The frackers have put a ceiling on the price OPEC can get away with

Oil & Gas 360:
When it published the results of its Q2 survey of energy executives, the Federal Reserve Bank of Dallas included a comment from one oil and gas exec that defines the overall effect of the shale boom on global oil prices:

“The exploration and production industry needs to get used to the paradigm that oil prices will be set for the next several years by the breakeven prices needed to drill Permian basin shale wells because there is a lot of tiger in this tank!”

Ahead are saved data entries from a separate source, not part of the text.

(* ===== verification/Log.v ===== *)
(** * The log (log/Log.cc, log/Entry.h)

    Threads submit entries to a queue; the log thread, or whoever calls [flush], takes
    the queue and writes its lines through a buffer of 64 KiB into the file. The two
    mutexes make the critical sections the steps of a transition system. *)
From S2P Require Import Prelude CxxString.

Definition MAX_LOG_BUF : Z := 65536.
Definition newline : string := String "010" "".

(** ** Texts of the formats *)
Fixpoint padded (c : ascii) (n : nat) (s : string) : string := match n with O => s | S n => String c (padded c n s) end.
(** [%0wd] and [%wd]. *)
Definition zero_padded (w : nat) (n : Z) : string := let s := pretty n in padded "0" (w - String.length s) s.
Definition blank_padded (w : nat) (n : Z) : string := let s := pretty n in padded " " (w - String.length s) s.
(** [%lx], of 64 bits. *)
Definition hex_digit (n : Z) : ascii := ascii_of_N (Z.to_N (if n <? 10 then 48 + n else 87 + n)).
Fixpoint hex_digits (fuel : nat) (n : Z) (acc : string) : string :=
  match fuel with
  | O => acc
  | S fuel => let acc := String (hex_digit (n mod 16)) acc in if n <? 16 then acc else hex_digits fuel (n / 16) acc
  end.
Definition hex (n : Z) : string := hex_digits 16 n "".

(** The broken-down local time of a time stamp in nanoseconds: [localtime_r]. *)
Record calendar : Type := Calendar { tm_year : Z; tm_mon : Z; tm_mday : Z; tm_hour : Z; tm_min : Z; tm_sec : Z }.
Class LocalTime : Type := localtime : Z → calendar.
(** A clock of 64 bits in nanoseconds reaches from 1677 to 2262. *)
Class LocalTimeLaws `{LocalTime} : Prop := localtime_range t : let c := localtime t in
  -223 ≤ c.(tm_year) ≤ 362 ∧ 0 ≤ c.(tm_mon) ≤ 11 ∧ 1 ≤ c.(tm_mday) ≤ 31 ∧ 0 ≤ c.(tm_hour) ≤ 23 ∧ 0 ≤ c.(tm_min) ≤ 59 ∧
  0 ≤ c.(tm_sec) ≤ 60.

Module Entry.
Record t : Type := mk {
  m_stamp : Z;
  m_thread : Z;
  m_prio : Z;
  m_buf : string;
  m_stream_p : option string;
}.
Definition new (s t level : Z) (prefix : option string) : Entry.t :=
  mk s t level "" (Some (match prefix with Some p => p +:+ " " | None => "" end)).
(** [None] where the assertion fails. *)
Definition set_str (s : string) (e : t) : option t :=
  stream ← e.(m_stream_p); Some (mk e.(m_stamp) e.(m_thread) e.(m_prio) e.(m_buf) (Some (stream +:+ s))).
Definition get_str (e : t) : string := default e.(m_buf) e.(m_stream_p).
Definition finish (e : t) : t := mk e.(m_stamp) e.(m_thread) e.(m_prio) (get_str e) None.
Definition size (e : t) : Z := CxxString.size e.(m_buf).
(** What is copied of the text, at most [max_n] bytes. *)
Definition snprintf (max_n : Z) (e : t) : string := if max_n <? size e then str_take (Z.to_nat max_n) e.(m_buf) else e.(m_buf).
End Entry.

Module Log.
Section log.
Context `{LocalTime}.

Definition append_time (t : Z) : string :=
  let c := localtime t in
  zero_padded 4 (c.(tm_year) + 1900) +:+ "-" +:+ zero_padded 2 (c.(tm_mon) + 1) +:+ "-" +:+ zero_padded 2 c.(tm_mday) +:+ " " +:+
  zero_padded 2 c.(tm_hour) +:+ ":" +:+ zero_padded 2 c.(tm_min) +:+ ":" +:+ zero_padded 2 c.(tm_sec) +:+ "." +:+
  zero_padded 6 (t mod 1000000000 / 1000).

(** ** The lines *)

(** What becomes of a write to the file: all of it is written, or its first bytes are and
    the stream is bad from then on. It is the write itself that finds out, or ([late]) the
    flush of the stream after it. *)
Inductive fate : Type := whole | fails (n : nat) (late : bool).

(** Where they go: the part of [m_log_buf] that is filled, the file, if it is open,
    whether its stream is bad, what becomes of the writes to come (all is written when
    nothing is said), and what has been printed to stderr. *)
Record sink : Type := Sink {
  m_log_buf : string;
  m_fstream : option string;
  bad : bool;
  fates : list fate;
  printed : list string;
}.
Definition set_buf (b : string) (s : sink) : sink := Sink b s.(m_fstream) s.(bad) s.(fates) s.(printed).
Definition set_printed (l : list string) (s : sink) : sink := Sink s.(m_log_buf) s.(m_fstream) s.(bad) s.(fates) l.
Record levels : Type := Levels {
  log_level : Z;
  m_syslog_log : Z;
  m_stderr_log : Z;
  m_log_stderr_prefix : string;
}.

(** The end of the message, with the file and the error, is left out. *)
Definition problem : string := "problem writing to ".
(** A bad stream writes nothing; only a failure that is seen is reported. *)
Definition _log_safe_write (what : string) (s : sink) : sink :=
  match s.(m_fstream) with
  | None => s
  | Some file =>
      if s.(bad) then set_printed (s.(printed) ++ [problem]) s
      else match s.(fates) with
      | fails n late :: rest =>
          Sink s.(m_log_buf) (Some (file +:+ str_take n what)) true rest (s.(printed) ++ if late then [] else [problem])
      | rest => Sink s.(m_log_buf) (Some (file +:+ what)) false (tail rest) s.(printed)
      end
  end.
Definition _flush_logbuf (s : sink) : sink :=
  if String.eqb s.(m_log_buf) "" then s else set_buf "" (_log_safe_write s.(m_log_buf) s).

(** The text of a line in [line_size] bytes; [None] where a part of it would be cut,
    or the assertion fails. *)
Definition line_of (e : Entry.t) (line_size : Z) : option string :=
  let stamp := append_time e.(Entry.m_stamp) in
  let line_used := size stamp in
  if line_size <=? line_used then None
  else
    let head := " " +:+ hex e.(Entry.m_thread) +:+ " " +:+ blank_padded 2 e.(Entry.m_prio) +:+ " " in
    if line_size - line_used <=? size head then None
    else
      let line_used := line_used + size head in
      let text := Entry.snprintf (line_size - line_used - 1) e in
      if line_size <=? line_used + size text then None else Some (stamp +:+ head +:+ text).

(** One entry; [None] also where the buffer is overrun. *)
Definition flush_entry (lv : levels) (e : Entry.t) (s : sink) : option sink :=
  let should_log := e.(Entry.m_prio) <=? lv.(log_level) in
  let do_fd := (if s.(m_fstream) then true else false) && should_log in
  let do_syslog := (e.(Entry.m_prio) <=? lv.(m_syslog_log)) && should_log in
  let do_stderr := (e.(Entry.m_prio) <=? lv.(m_stderr_log)) && should_log in
  if do_fd || do_syslog || do_stderr then
    let line_size := 80 + Entry.size e in
    let need_dynamic := MAX_LOG_BUF <=? line_size in
    let s := if MAX_LOG_BUF <=? size s.(m_log_buf) + line_size then _flush_logbuf s else s in
    line ← line_of e line_size;
    let s := if do_stderr then set_printed (s.(printed) ++ [lv.(m_log_stderr_prefix) +:+ c_str line]) s else s in
    if do_fd then
      if need_dynamic then Some (set_buf "" (_log_safe_write (line +:+ newline) s))
      else if MAX_LOG_BUF <? size s.(m_log_buf) + size line + 1 then None
      else Some (set_buf (s.(m_log_buf) +:+ line +:+ newline) s)
    else Some (set_buf "" s)
  else Some s.
Fixpoint flush_entries (lv : levels) (t : list Entry.t) (s : sink) : option sink :=
  match t with
  | [] => Some s
  | e :: t => s ← flush_entry lv e s; flush_entries lv t s
  end.
Definition _flush (lv : levels) (t : list Entry.t) (s : sink) : option sink := s ← flush_entries lv t s; Some (_flush_logbuf s).
End log.
End Log.

(** ** The lengths of the parts of a line *)
Lemma padded_length c n s : String.length (padded c n s) = (n + String.length s)%nat.
Proof. induction n as [|n IH]; cbn; [done|]. by rewrite IH. Qed.
Lemma pretty_go_short x s k : Z.of_N x < 10 ^ Z.of_nat k → (String.length (pretty_N_go x s) ≤ String.length s + k)%nat.
Proof.
  revert x s. induction k as [|k IH]; intros x s Hx.
  { change (10 ^ Z.of_nat 0) with 1 in Hx. assert (x = 0%N) as -> by lia. rewrite pretty_N_go_0. lia. }
  destruct (decide (x = 0)%N) as [->|Hx0]; [rewrite pretty_N_go_0; lia|]. rewrite pretty_N_go_step by lia.
  specialize (IH (x `div` 10)%N (String (pretty_N_char (x `mod` 10)) s)). cbn [String.length] in IH.
  rewrite Nat2Z.inj_succ, Z.pow_succ_r in Hx by lia. rewrite N2Z.inj_div in IH. change (Z.of_N 10) with 10 in IH.
  specialize (IH ltac:(apply Z.div_lt_upper_bound; lia)). lia.
Qed.
Lemma pretty_N_short x k : (1 ≤ k)%nat → Z.of_N x < 10 ^ Z.of_nat k → (String.length (pretty x) ≤ k)%nat.
Proof.
  intros Hk Hx. destruct (decide (x = 0)%N) as [->|Hx0]; [exact Hk|].
  change (pretty x) with (if decide (x = 0%N) then "0" else pretty_N_go x ""). rewrite decide_False by done.
  by apply (pretty_go_short x "" k).
Qed.
Lemma pretty_short n k : (1 ≤ k)%nat → Z.abs n < 10 ^ Z.of_nat k → (String.length (pretty n) ≤ (if decide (n < 0)%Z then S k else k))%nat.
Proof.
  intros Hk Hn. destruct n as [|p|p].
  - exact Hk.
  - rewrite decide_False by lia. apply (pretty_N_short (Npos p)); [done|]. cbn in *. lia.
  - rewrite decide_True by lia. change (pretty (Zneg p)) with ("-" +:+ pretty (Npos p)). rewrite append_cons. cbn [String.length String.append].
    apply le_n_S, pretty_N_short; [done|]. cbn in *. lia.
Qed.
Lemma size_zero_padded w n : (1 ≤ w)%nat → 0 ≤ n < 10 ^ Z.of_nat w → size (zero_padded w n) = Z.of_nat w.
Proof.
  intros Hw Hn. pose proof (pretty_short n w Hw ltac:(lia)) as Hl. rewrite decide_False in Hl by lia.
  unfold size, zero_padded. rewrite padded_length. lia.
Qed.
Lemma size_blank_padded n : in_i32 n = true → size (blank_padded 2 n) ≤ 11.
Proof.
  intros Hn. unfold in_i32 in Hn. pose proof (pretty_short n 10 ltac:(lia)) as Hl. change (10 ^ Z.of_nat 10) with 10000000000 in Hl.
  specialize (Hl ltac:(lia)). unfold size, blank_padded. rewrite padded_length. destruct (decide (n < 0)%Z); lia.
Qed.
Lemma length_hex_digits fuel n acc : (String.length (hex_digits fuel n acc) ≤ fuel + String.length acc)%nat.
Proof.
  revert n acc. induction fuel as [|fuel IH]; intros n acc; [done|]. cbn [hex_digits].
  destruct (n <? 16); [cbn; lia|]. specialize (IH (n / 16) (String (hex_digit (n mod 16)) acc)). cbn in IH. lia.
Qed.

Section lines.
Context `{LocalTimeLaws}.
Import Log.
Implicit Types (e : Entry.t) (s : sink) (lv : levels) (t : list Entry.t).

Lemma size_append_time (stamp : Z) : size (append_time stamp) = 26.
Proof.
  destruct (localtime_range stamp) as (H1 & H2 & H3 & H4 & H5 & H6). unfold append_time. cbn zeta.
  pose proof (Z.mod_pos_bound stamp 1000000000 ltac:(lia)) as Hm.
  assert (0 ≤ stamp mod 1000000000 / 1000 < 1000000) by (split; [apply Z.div_pos; lia|apply Z.div_lt_upper_bound; lia]).
  rewrite !size_app, !(size_zero_padded 2), (size_zero_padded 4), (size_zero_padded 6) by (cbn; lia). done.
Qed.

(** The line of an entry, uncut. *)
Definition line e : string :=
  append_time e.(Entry.m_stamp) +:+ (" " +:+ hex e.(Entry.m_thread) +:+ " " +:+ blank_padded 2 e.(Entry.m_prio) +:+ " ") +:+ e.(Entry.m_buf).
Lemma size_head e : in_i32 e.(Entry.m_prio) = true →
  size (" " +:+ hex e.(Entry.m_thread) +:+ " " +:+ blank_padded 2 e.(Entry.m_prio) +:+ " ") ≤ 30.
Proof.
  intros Hp. rewrite !size_app. pose proof (size_blank_padded _ Hp). change (size " ") with 1.
  assert (size (hex (Entry.m_thread e)) ≤ 16); [|lia]. unfold size, hex.
  pose proof (length_hex_digits 16 (Entry.m_thread e) "") as Hl. cbn [String.length] in Hl. lia.
Qed.
Lemma line_fits e : in_i32 e.(Entry.m_prio) = true → size (line e) + 1 ≤ 80 + Entry.size e.
Proof.
  intros Hp. unfold line. rewrite size_app, size_append_time, size_app. pose proof (size_head e Hp). unfold Entry.size. lia.
Qed.
Lemma line_of_fits e : in_i32 e.(Entry.m_prio) = true → line_of e (80 + Entry.size e) = Some (line e).
Proof.
  intros Hp. unfold line_of. rewrite size_append_time. pose proof (size_head e Hp) as Hh.
  assert (Hs : 0 ≤ Entry.size e) by apply size_nonneg.
  rewrite (proj2 (Z.leb_gt _ _)) by lia. rewrite (proj2 (Z.leb_gt _ _)) by lia. cbn zeta.
  unfold Entry.snprintf. rewrite (proj2 (Z.ltb_ge _ _)) by lia.
  rewrite (proj2 (Z.leb_gt _ _)); [done|]. unfold Entry.size in *. lia.
Qed.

It’s a telling comment. For one thing it confirms that U.S. oil right now is all about the Permian basin—with highly productive multiple stacked layers of hydrocarbons, and wells not all that deep or overly expensive to drill, it’s more economic to drill and produce the Permian than almost any other oil play.
There is much more.

One of OPEC's biggest mistakes since its founding was to try to drive the frackers out of business through predatory pricing of oil  The frackers responded by becoming more efficient and in many cases can now produce oil at a lower price than most OPEC countries.  By lowering their cost of production they have made it almost impossible for OPEC to manipulate prices upward.

One of OPEC's biggest problem is its quasi-socialist economic model where the state uses oil revenue to keep its population satisfied with authoritarian rule. It is a model that does not lend itself to increased efficiency.